Next, an embodiment of the present invention will be described with an example.
FIG. 1A is a perspective view of a heart shape correction net corresponding to an example of the medical instrument of the present invention, and FIG. 1B is a perspective view showing a state where the heart shape correction net is attached to the heart.

  The heart shape correction net 1 is formed by knitting yarns such as polyester, polytetrafluoroethylene, foamed polytetrafluoroethylene (foamed PTFE, ePTFE), polypropylene, polydifluoroethylene (hexafluoropropylene-vinylidene fluoride), and the like. As shown in FIG. 1 (b), a medical instrument that regulates excessive expansion of the heart 3 by housing a part of the heart 3 inside and surrounding the housed part from the outside. is there.

  This heart shape correction net 1 is knitted by a knitting machine capable of knitting a knitting yarn into a three-dimensional shape based on knitting data representing a three-dimensional shape. As knitting data given to this knitting machine, the heart The knitting data created based on the data obtained by photographing the three-dimensional shape of each patient by MRI for each patient is used. Therefore, the form of the heart shape correction net 1 is a form that matches the three-dimensional shape of the heart 3, and is a form that fits perfectly to each patient even if there are individual differences in the size and shape of the heart for each patient. It has become.
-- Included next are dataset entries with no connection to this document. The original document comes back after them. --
(** The messages of the heuristic branch: the opener, the first reply, then
    the turns of the loop. *)
Lemma simulate_heuristic (tt : option TinyTroupe) (env : Environ) (clock : Clock)
    (persona : Persona.t) (feature_title feature_spec : string)
    (system_preamble : option string) (turns seed : Z) :
  agent_backend tt env = None ->
  exists conv reply meta added,
    simulate tt env clock persona feature_title feature_spec system_preamble
      turns seed = Some conv /\
    Conversation.messages conv =
      user_message (user_open_of feature_title feature_spec)
        :: Message.make Role.persona reply (MetaReasoning meta) :: added /\
    _heuristic_persona_reply persona (user_open_of feature_title feature_spec)
      feature_spec (after_suffix seed) =
      Some ((reply, meta), snd (rng_bits53 (after_suffix seed))) /\
    map Message.role added =
      turn_roles Role.user Role.persona (Z.to_nat (turns - 1)).
Proof.
  intros Hb. rewrite simulate_unfold, Hb.
  destruct (heuristic_branch_run persona feature_spec turns
              (user_open_of feature_title feature_spec)
              [user_message (user_open_of feature_title feature_spec)]
              (after_suffix seed))
    as (reply & meta & added & s' & -> & Hreply & Hroles).
  eexists _, reply, meta, added. split; [reflexivity|].
  split; [reflexivity|]. split; assumption.
Qed.

(** The messages of the agent branch, when it returns: the opener, then one
    persona message and one user message per turn. *)
Lemma simulate_agent (tt : option TinyTroupe) (env : Environ) (clock : Clock)
    (persona : Persona.t) (feature_title feature_spec : string)
    (system_preamble : option string) (turns seed : Z)
    (tt' : TinyTroupe) (conv : Conversation.t) :
  agent_backend tt env = Some tt' ->
  simulate tt env clock persona feature_title feature_spec system_preamble
    turns seed = Some conv ->
  exists added,
    Conversation.messages conv =
      user_message (user_open_of feature_title feature_spec) :: added /\
    map Message.role added =
      turn_roles Role.persona Role.user (Z.to_nat turns).
Proof.
  intros Hb. rewrite simulate_unfold, Hb.
  destruct (agent_branch tt' persona feature_spec turns
              (user_open_of feature_title feature_spec)
              [user_message (user_open_of feature_title feature_spec)]
              (after_suffix seed)) as [[messages s']|] eqn:Hrun; [|discriminate].
  intros [= <-]. unfold agent_branch in Hrun.
  apply agent_turns_inv in Hrun as (added & -> & Hroles).
  exists added. split; [reflexivity | exact Hroles].
Qed.

End SimulateFacts.

(** ** The claims about [simulate] *)

Section SimulateClaims.
Context {R : RandomSource}.
Import PyStr.

(** C1, as amended -- for every persona, feature title, feature spec, turn
    count and seed, and the same reply source, two calls of [simulate] that
    read different clocks both return or both raise, and what they return
    has the same messages (content and confidence score at every position)
    and the same feature_title, feature_spec, persona and seed: only the two
    fields made from the clock, feature_id and created_at, may differ.  On
    the heuristic path both calls return. *)
Theorem simulate_same_seed_same_content
    (tt : option TinyTroupe) (env : Environ) (clock1 clock2 : Clock)
    (persona : Persona.t) (feature_title feature_spec : string)
    (system_preamble : option string) (turns seed : Z) :
  let run1 := simulate tt env clock1 persona feature_title feature_spec
                system_preamble turns seed in
  let run2 := simulate tt env clock2 persona feature_title feature_spec
                system_preamble turns seed in
  option_map clock_free run1 = option_map clock_free run2 /\
  option_map (fun c => map Message.content (Conversation.messages c)) run1 =
    option_map (fun c => map Message.content (Conversation.messages c)) run2 /\
  option_map (fun c => map confidence_of (Conversation.messages c)) run1 =
    option_map (fun c => map confidence_of (Conversation.messages c)) run2 /\
  (agent_backend tt env = None ->
   exists conv1 conv2, run1 = Some conv1 /\ run2 = Some conv2).
Proof.
  cbv zeta. rewrite !simulate_unfold.
  repeat split.
  - destruct (match agent_backend tt env with Some _ => _ | None => _ end)
      as [[messages s']|]; reflexivity.
  - destruct (match agent_backend tt env with Some _ => _ | None => _ end)
      as [[messages s']|]; reflexivity.
  - destruct (match agent_backend tt env with Some _ => _ | None => _ end)
      as [[messages s']|]; reflexivity.
  - intros Hb. rewrite Hb.
    destruct (heuristic_branch_run persona feature_spec turns
                (user_open_of feature_title feature_spec)
                [user_message (user_open_of feature_title feature_spec)]
                (after_suffix seed))
      as (reply & meta & added & s' & -> & _).
    eexists _, _. split; reflexivity.
Qed.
  In FIG. 1A and FIG. 1B, a knitted fabric having a square stitch is drawn as the knitted fabric of the heart morphological correction net 1, but this is for convenience to simplify the illustration. It is only a measure, and the actual knitted fabric is either a knitted sheet or a mesh.

Next, equipment for manufacturing the heart morphological correction net 1 will be described.
As shown in FIG. 2, the manufacturing equipment for the heart morphological correction net 1 includes a nuclear magnetic resonance diagnostic apparatus 11 (or a multi-row detector CT diagnostic apparatus 11 ′), an image processing workstation 12, a cardiac ultrasonic examination apparatus. 14, a CAD workstation 20, a CAD workstation 21 for a knitting machine, a computer-controlled flat knitting machine 22, and the like.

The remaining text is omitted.